• _WHAT IS NEEDED_
Produce a copy of every line in the records that holds the string "TextFacts".

(Stored records)

▬▬▬▬▬▬

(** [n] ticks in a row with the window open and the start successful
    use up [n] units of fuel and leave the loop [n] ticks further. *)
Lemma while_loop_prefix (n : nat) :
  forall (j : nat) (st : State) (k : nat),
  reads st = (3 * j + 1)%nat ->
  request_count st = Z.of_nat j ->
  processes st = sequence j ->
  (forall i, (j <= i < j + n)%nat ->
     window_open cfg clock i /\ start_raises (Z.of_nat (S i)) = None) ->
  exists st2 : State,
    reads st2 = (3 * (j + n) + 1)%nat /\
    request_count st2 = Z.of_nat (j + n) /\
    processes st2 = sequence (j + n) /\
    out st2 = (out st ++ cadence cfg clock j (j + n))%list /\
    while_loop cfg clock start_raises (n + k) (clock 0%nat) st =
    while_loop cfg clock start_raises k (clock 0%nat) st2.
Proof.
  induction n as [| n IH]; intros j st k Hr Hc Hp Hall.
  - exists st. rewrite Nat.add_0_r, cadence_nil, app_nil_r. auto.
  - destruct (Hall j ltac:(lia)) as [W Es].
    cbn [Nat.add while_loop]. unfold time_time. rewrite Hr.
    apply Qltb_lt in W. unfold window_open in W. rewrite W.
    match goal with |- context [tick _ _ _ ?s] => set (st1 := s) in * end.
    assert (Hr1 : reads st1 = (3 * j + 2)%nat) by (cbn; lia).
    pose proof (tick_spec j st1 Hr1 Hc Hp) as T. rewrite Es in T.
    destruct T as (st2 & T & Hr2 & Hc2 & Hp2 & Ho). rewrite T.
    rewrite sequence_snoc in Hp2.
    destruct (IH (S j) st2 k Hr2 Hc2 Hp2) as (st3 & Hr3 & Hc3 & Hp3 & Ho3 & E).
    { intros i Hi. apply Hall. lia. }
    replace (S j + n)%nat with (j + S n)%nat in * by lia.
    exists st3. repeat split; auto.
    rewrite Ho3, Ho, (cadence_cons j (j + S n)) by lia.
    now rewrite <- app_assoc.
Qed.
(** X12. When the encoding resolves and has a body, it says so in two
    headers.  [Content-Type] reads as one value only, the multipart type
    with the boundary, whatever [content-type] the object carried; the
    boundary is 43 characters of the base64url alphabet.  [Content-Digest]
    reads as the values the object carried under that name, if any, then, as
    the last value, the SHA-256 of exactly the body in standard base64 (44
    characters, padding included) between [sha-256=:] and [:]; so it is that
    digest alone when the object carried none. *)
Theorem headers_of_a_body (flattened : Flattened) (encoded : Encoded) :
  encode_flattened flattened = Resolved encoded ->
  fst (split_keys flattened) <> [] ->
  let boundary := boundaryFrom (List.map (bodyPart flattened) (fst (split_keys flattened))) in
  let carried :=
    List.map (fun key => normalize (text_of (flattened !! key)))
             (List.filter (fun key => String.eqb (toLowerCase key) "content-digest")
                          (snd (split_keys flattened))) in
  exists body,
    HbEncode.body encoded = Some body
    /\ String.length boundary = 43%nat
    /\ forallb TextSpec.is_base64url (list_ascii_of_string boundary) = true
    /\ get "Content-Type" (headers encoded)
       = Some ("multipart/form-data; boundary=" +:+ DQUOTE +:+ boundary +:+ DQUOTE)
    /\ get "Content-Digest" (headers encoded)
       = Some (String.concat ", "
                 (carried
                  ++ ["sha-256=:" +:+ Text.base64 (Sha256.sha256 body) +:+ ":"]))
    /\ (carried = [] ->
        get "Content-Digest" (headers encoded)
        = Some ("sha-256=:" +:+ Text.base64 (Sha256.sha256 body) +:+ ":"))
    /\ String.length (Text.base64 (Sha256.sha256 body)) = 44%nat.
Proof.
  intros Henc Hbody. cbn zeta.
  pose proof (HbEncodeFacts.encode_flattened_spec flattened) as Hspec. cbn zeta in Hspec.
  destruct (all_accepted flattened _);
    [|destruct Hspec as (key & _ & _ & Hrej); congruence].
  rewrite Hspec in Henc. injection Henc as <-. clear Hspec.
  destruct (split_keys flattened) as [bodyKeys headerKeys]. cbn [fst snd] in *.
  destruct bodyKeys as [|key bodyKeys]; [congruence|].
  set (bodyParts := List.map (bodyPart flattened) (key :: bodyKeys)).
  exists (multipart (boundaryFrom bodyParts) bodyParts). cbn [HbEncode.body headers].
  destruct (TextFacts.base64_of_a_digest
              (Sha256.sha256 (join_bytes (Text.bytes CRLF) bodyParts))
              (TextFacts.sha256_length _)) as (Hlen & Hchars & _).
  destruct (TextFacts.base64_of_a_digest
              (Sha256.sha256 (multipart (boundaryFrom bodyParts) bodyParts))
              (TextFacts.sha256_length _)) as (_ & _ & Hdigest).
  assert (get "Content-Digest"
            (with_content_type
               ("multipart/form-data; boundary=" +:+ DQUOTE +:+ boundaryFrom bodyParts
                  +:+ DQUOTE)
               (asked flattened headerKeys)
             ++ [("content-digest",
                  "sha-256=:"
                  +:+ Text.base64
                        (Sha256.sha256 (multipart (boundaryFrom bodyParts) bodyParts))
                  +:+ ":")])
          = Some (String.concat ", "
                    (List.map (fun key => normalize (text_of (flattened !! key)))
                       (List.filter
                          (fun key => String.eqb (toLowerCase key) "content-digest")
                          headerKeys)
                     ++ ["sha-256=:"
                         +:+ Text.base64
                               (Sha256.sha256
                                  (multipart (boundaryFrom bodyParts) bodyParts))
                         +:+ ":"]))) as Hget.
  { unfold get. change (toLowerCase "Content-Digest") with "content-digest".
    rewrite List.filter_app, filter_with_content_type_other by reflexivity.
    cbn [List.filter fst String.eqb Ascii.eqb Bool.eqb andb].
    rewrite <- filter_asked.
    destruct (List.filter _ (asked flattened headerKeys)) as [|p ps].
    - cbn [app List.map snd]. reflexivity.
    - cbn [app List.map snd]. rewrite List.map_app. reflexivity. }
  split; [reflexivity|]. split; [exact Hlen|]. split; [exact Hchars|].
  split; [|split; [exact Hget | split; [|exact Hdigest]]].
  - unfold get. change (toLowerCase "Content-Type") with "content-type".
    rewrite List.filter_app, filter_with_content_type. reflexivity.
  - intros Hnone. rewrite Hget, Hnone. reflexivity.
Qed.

▬▬▬▬▬▬

• _SOLUTION FOR THIS PROBLEM_
  destruct (TextFacts.base64_of_a_digest
              (TextFacts.sha256_length _)) as (Hlen & Hchars & _).
  destruct (TextFacts.base64_of_a_digest
              (TextFacts.sha256_length _)) as (_ & _ & Hdigest).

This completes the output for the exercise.